* TASK TO CARRY OUT: Copy exactly the stretch of data below from the line with "accumulated_file_size_ : Z;" through the line with "force_consistency_checks_ : bool;", including both of those lines.
Start of INPUT DATA
(* ===== verification/VersionStorage.v ===== *)
(** * The contents of a version

    Models db/blob/blob_file_meta.h and the part of [VersionStorageInfo]
    (db/version_set.h, db/version_set.cc) that [VersionBuilder] reads and fills:
    the table files of each level, the index from file numbers to places, the
    blob files, the cursors of round-robin compaction and the statistics.

    Versions share the objects [FileMetaData]. A pointer to one is a [FilePtr]:
    its address and the fields of the object, which the modelled code does not
    write once the object exists. The exception is the reference count, which
    lives in a store of its own from addresses to counts ([FileRefs]); an address
    that is not in the store was freed. *)

From stdpp Require Import gmap.
From S2P Require Import Prelude Records StdMap DbFormat Slice Comparator VersionEdit.

(** ** Blob files (db/blob/blob_file_meta.h) *)

Record SharedBlobFileMetaData := {
  sm_blob_file_number_ : Z;
  sm_total_blob_count_ : Z;
  sm_total_blob_bytes_ : Z;
  sm_checksum_method_ : bytes;
  sm_checksum_value_ : bytes
}.

(** [LinkedSsts] is an [unordered_set] that is only searched and compared. *)
Record BlobFileMetaData := {
  bm_shared_meta_ : SharedBlobFileMetaData;
  bm_linked_ssts_ : gset Z;
  bm_garbage_blob_count_ : Z;
  bm_garbage_blob_bytes_ : Z
}.

#[export] Instance BlobFileMetaData_Settable : Settable BlobFileMetaData :=
  fun r => Build_BlobFileMetaData
    (bm_shared_meta_ r) (bm_linked_ssts_ r) (bm_garbage_blob_count_ r) (bm_garbage_blob_bytes_
    r).

Definition GetBlobFileNumber (m : BlobFileMetaData) : Z := sm_blob_file_number_ (bm_shared_meta_ m).

(** ** Pointers to files *)

Record FilePtr := { fp_addr : Z; fp_meta : FileMetaData }.

Definition FileNumber (f : FilePtr) : Z := GetNumber (fd (fp_meta f)).

Abbreviation FileRefs := (gmap Z Z).

(** [m.emplace(k, v)] of an [unordered_map]: an entry that is there stays. *)
Definition emplace {V : Type} (k : Z) (v : V) (m : gmap Z V) : gmap Z V :=
  match m !! k with Some _ => m | None => <[k := v]> m end.

(** ** VersionStorageInfo *)

Inductive EpochNumberRequirement := kMightMissing | kMustPresent.

#[export] Instance EpochNumberRequirement_eq_dec : EqDecision EpochNumberRequirement.
Proof. solve_decision. Defined.

(** [FileLocation]: level and position; [Invalid()] has level -1. *)
Record FileLocation := { loc_level_ : Z; loc_position_ : Z }.

Definition FileLocation_Invalid : FileLocation := {| loc_level_ := -1; loc_position_ := 0 |}.
Definition FileLocation_IsValid (l : FileLocation) : bool := 0 <=? loc_level_ l.

(** [files_] has one list for each of the [num_levels_] levels;
    [file_locations_] is an [unordered_map]. *)
Record VersionStorageInfo := {
  num_levels_ : Z;
  files_ : list (list FilePtr);
  file_locations_ : gmap Z FileLocation;
  blob_files_ : list BlobFileMetaData;
  compact_cursor_ : list bytes;
  accumulated_file_size_ : Z;
  accumulated_raw_key_size_ : Z;
  accumulated_raw_value_size_ : Z;
  accumulated_num_non_deletions_ : Z;
  accumulated_num_deletions_ : Z;
  current_num_non_deletions_ : Z;
  current_num_deletions_ : Z;
  current_num_samples_ : Z;
  force_consistency_checks_ : bool;
  epoch_number_requirement_ : EpochNumberRequirement
}.

#[export] Instance VersionStorageInfo_Settable : Settable VersionStorageInfo :=
  fun r => Build_VersionStorageInfo
    (num_levels_ r) (files_ r) (file_locations_ r) (blob_files_ r) (compact_cursor_ r)
    (accumulated_file_size_ r) (accumulated_raw_key_size_ r) (accumulated_raw_value_size_ r)
    (accumulated_num_non_deletions_ r) (accumulated_num_deletions_ r)
    (current_num_non_deletions_ r) (current_num_deletions_ r) (current_num_samples_ r)
    (force_consistency_checks_ r) (epoch_number_requirement_ r).

(** [compact_cursor_.resize(n)], new cursors being empty keys. *)
Definition resize_cursors (n : nat) (l : list bytes) : list bytes :=
  take n l ++ replicate (n - length l) [].

(** The constructor; [ref] is the version the statistics and cursors are taken
    over from. *)
Definition VersionStorageInfo_make (levels : Z) (ref : option VersionStorageInfo)
    (force : bool) (requirement : EpochNumberRequirement) : VersionStorageInfo :=
  let v := {|
    num_levels_ := levels; files_ := replicate (Z.to_nat levels) []; file_locations_ := ∅;
    blob_files_ := []; compact_cursor_ := replicate (Z.to_nat levels) [];
    accumulated_file_size_ := 0; accumulated_raw_key_size_ := 0;
    accumulated_raw_value_size_ := 0; accumulated_num_non_deletions_ := 0;
    accumulated_num_deletions_ := 0; current_num_non_deletions_ := 0;
    current_num_deletions_ := 0; current_num_samples_ := 0;
    force_consistency_checks_ := force; epoch_number_requirement_ := requirement |} in
  match ref with
  | None => v
  | Some r =>
      v <| accumulated_file_size_ := accumulated_file_size_ r |>
        <| accumulated_raw_key_size_ := accumulated_raw_key_size_ r |>
        <| accumulated_raw_value_size_ := accumulated_raw_value_size_ r |>
        <| accumulated_num_non_deletions_ := accumulated_num_non_deletions_ r |>
        <| accumulated_num_deletions_ := accumulated_num_deletions_ r |>
        <| current_num_non_deletions_ := current_num_non_deletions_ r |>
        <| current_num_deletions_ := current_num_deletions_ r |>
        <| current_num_samples_ := current_num_samples_ r |>
        <| compact_cursor_ := resize_cursors (Z.to_nat levels) (compact_cursor_ r) |>
  end.

(** [files_[level]]; an access outside the array is undefined. *)
Definition LevelFiles (v : VersionStorageInfo) (level : Z) : option (list FilePtr) :=
  if level <? 0 then None else files_ v !! Z.to_nat level.

(** [f->refs++] and [f->refs--]; the second also says whether the count is
    used up. *)
Definition file_ref (refs : FileRefs) (f : FilePtr) : option FileRefs :=
  r ← refs !! fp_addr f; Some (<[fp_addr f := s32 (r + 1)]> refs).

Definition file_unref (refs : FileRefs) (f : FilePtr) : option (FileRefs * bool) :=
  r ← refs !! fp_addr f;
  let r := s32 (r - 1) in Some (<[fp_addr f := r]> refs, r <=? 0).

(** [VersionStorageInfo::AddFile]. *)
Definition VSI_AddFile (v : VersionStorageInfo) (refs : FileRefs) (level : Z) (f : FilePtr)
    : option (VersionStorageInfo * FileRefs) :=
  level_files ← LevelFiles v level;
  refs ← file_ref refs f;
  Some (v <| files_ ::= <[Z.to_nat level := level_files ++ [f]]> |>, refs).

(** [VersionStorageInfo::AddBlobFile]. *)
Definition VSI_AddBlobFile (v : VersionStorageInfo) (m : BlobFileMetaData) : VersionStorageInfo :=
  v <| blob_files_ ::= fun l => l ++ [m] |>.

Definition UpdateAccumulatedStats (v : VersionStorageInfo) (f : FileMetaData) : VersionStorageInfo :=
  let non_deletions := u64 (num_entries f - num_deletions f) in
  v <| accumulated_file_size_ ::= fun x => u64 (x + file_size (fd f)) |>
    <| accumulated_raw_key_size_ ::= fun x => u64 (x + raw_key_size f) |>
    <| accumulated_raw_value_size_ ::= fun x => u64 (x + raw_value_size f) |>
    <| accumulated_num_non_deletions_ ::= fun x => u64 (x + non_deletions) |>
    <| accumulated_num_deletions_ ::= fun x => u64 (x + num_deletions f) |>
    <| current_num_non_deletions_ ::= fun x => u64 (x + non_deletions) |>
    <| current_num_deletions_ ::= fun x => u64 (x + num_deletions f) |>
    <| current_num_samples_ ::= fun x => u64 (x + 1) |>.

Definition RemoveCurrentStats (v : VersionStorageInfo) (f : FileMetaData) : VersionStorageInfo :=
  if init_stats_from_file f then
    v <| current_num_non_deletions_ ::= fun x => u64 (x - u64 (num_entries f - num_deletions f)) |>
      <| current_num_deletions_ ::= fun x => u64 (x - num_deletions f) |>
      <| current_num_samples_ ::= fun x => u64 (x - 1) |>
  else v.

(** [compact_cursor_[level] = key]. *)
Definition AddCursorForOneLevel (v : VersionStorageInfo) (level : Z) (key : bytes)
    : option VersionStorageInfo :=
  if (level <? 0) || (slen (compact_cursor_ v) <=? level) then None
  else Some (v <| compact_cursor_ ::= <[Z.to_nat level := key]> |>).

(** The files from [GetBlobFileMetaDataLB(number)] to the end: a [lower_bound]
    in the vector sorted by number. *)
Definition GetBlobFileMetaDataLB (v : VersionStorageInfo) (number : Z) : list BlobFileMetaData :=
  let fix lower_bound l :=
    match l with
    | [] => []
    | m :: l' => if GetBlobFileNumber m <? number then lower_bound l' else l
    end in
  lower_bound (blob_files_ v).

Definition GetBlobFileMetaData (v : VersionStorageInfo) (number : Z) : option BlobFileMetaData :=
  match GetBlobFileMetaDataLB v number with
  | m :: _ => if GetBlobFileNumber m =? number then Some m else None
  | [] => None
  end.

Definition GetFileLocation (v : VersionStorageInfo) (number : Z) : FileLocation :=
  default FileLocation_Invalid (file_locations_ v !! number).

(** [GetFileMetaDataByNumber]: [Some None] is a null pointer, [None] an access
    outside an array. *)
Definition GetFileMetaDataByNumber (v : VersionStorageInfo) (number : Z) : option (option FilePtr) :=
  let location := GetFileLocation v number in
  if negb (FileLocation_IsValid location) then Some None
  else level_files ← LevelFiles v (loc_level_ location);
       f ← level_files !! Z.to_nat (loc_position_ location);
       Some (Some f).

(** [GenerateFileLocationIndex]: the loops over the levels and over the files
    of one. *)
Fixpoint index_level (level pos : Z) (fs : list FilePtr) (m : gmap Z FileLocation)
    : gmap Z FileLocation :=
  match fs with
  | [] => m
  | f :: fs' =>
      index_level level (pos + 1) fs'
        (emplace (FileNumber f) {| loc_level_ := level; loc_position_ := pos |} m)
  end.

Fixpoint index_levels (level : Z) (fss : list (list FilePtr)) (m : gmap Z FileLocation)
    : gmap Z FileLocation :=
  match fss with
  | [] => m
  | fs :: fss' => index_levels (level + 1) fss' (index_level level 0 fs m)
  end.

Definition GenerateFileLocationIndex (v : VersionStorageInfo) : VersionStorageInfo :=
  v <| file_locations_ ::= index_levels 0 (files_ v) |>.

Definition HasMissingEpochNumber (v : VersionStorageInfo) : bool :=
  existsb (existsb (fun f => epoch_number (fp_meta f) =? kUnknownEpochNumber)) (files_ v).

Definition GetMaxEpochNumberOfFiles (v : VersionStorageInfo) : Z :=
  fold_left (fun m fs => fold_left (fun m f => Z.max m (epoch_number (fp_meta f))) fs m)
    (files_ v) kUnknownEpochNumber.

(** ** Orders of files *)

(** [NewestFirstBySeqNo] (db/version_builder.h). *)
Definition NewestFirstBySeqNo (lhs rhs : FilePtr) : bool :=
  let l := fd (fp_meta lhs) in
  let r := fd (fp_meta rhs) in
  if negb (largest_seqno l =? largest_seqno r) then largest_seqno r <? largest_seqno l
  else if negb (smallest_seqno l =? smallest_seqno r) then smallest_seqno r <? smallest_seqno l
  else FileNumber rhs <? FileNumber lhs.

(** [NewestFirstByEpochNumber] and [BySmallestKey] (db/version_builder.cc). *)
Definition NewestFirstByEpochNumber (lhs rhs : FilePtr) : bool :=
  if negb (epoch_number (fp_meta lhs) =? epoch_number (fp_meta rhs))
  then epoch_number (fp_meta rhs) <? epoch_number (fp_meta lhs)
  else NewestFirstBySeqNo lhs rhs.

Definition BySmallestKey (c : Comparator) (lhs rhs : FilePtr) : bool :=
  let r := IKCompare c (smallest (fp_meta lhs)) (smallest (fp_meta rhs)) in
  if negb (r =? 0) then r <? 0 else FileNumber lhs <? FileNumber rhs.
End of INPUT DATA
* ANSWER TO THE PROBLEM:
  accumulated_file_size_ : Z;
  accumulated_raw_key_size_ : Z;
  accumulated_raw_value_size_ : Z;
  accumulated_num_non_deletions_ : Z;
  accumulated_num_deletions_ : Z;
  current_num_non_deletions_ : Z;
  current_num_deletions_ : Z;
  current_num_samples_ : Z;
  force_consistency_checks_ : bool;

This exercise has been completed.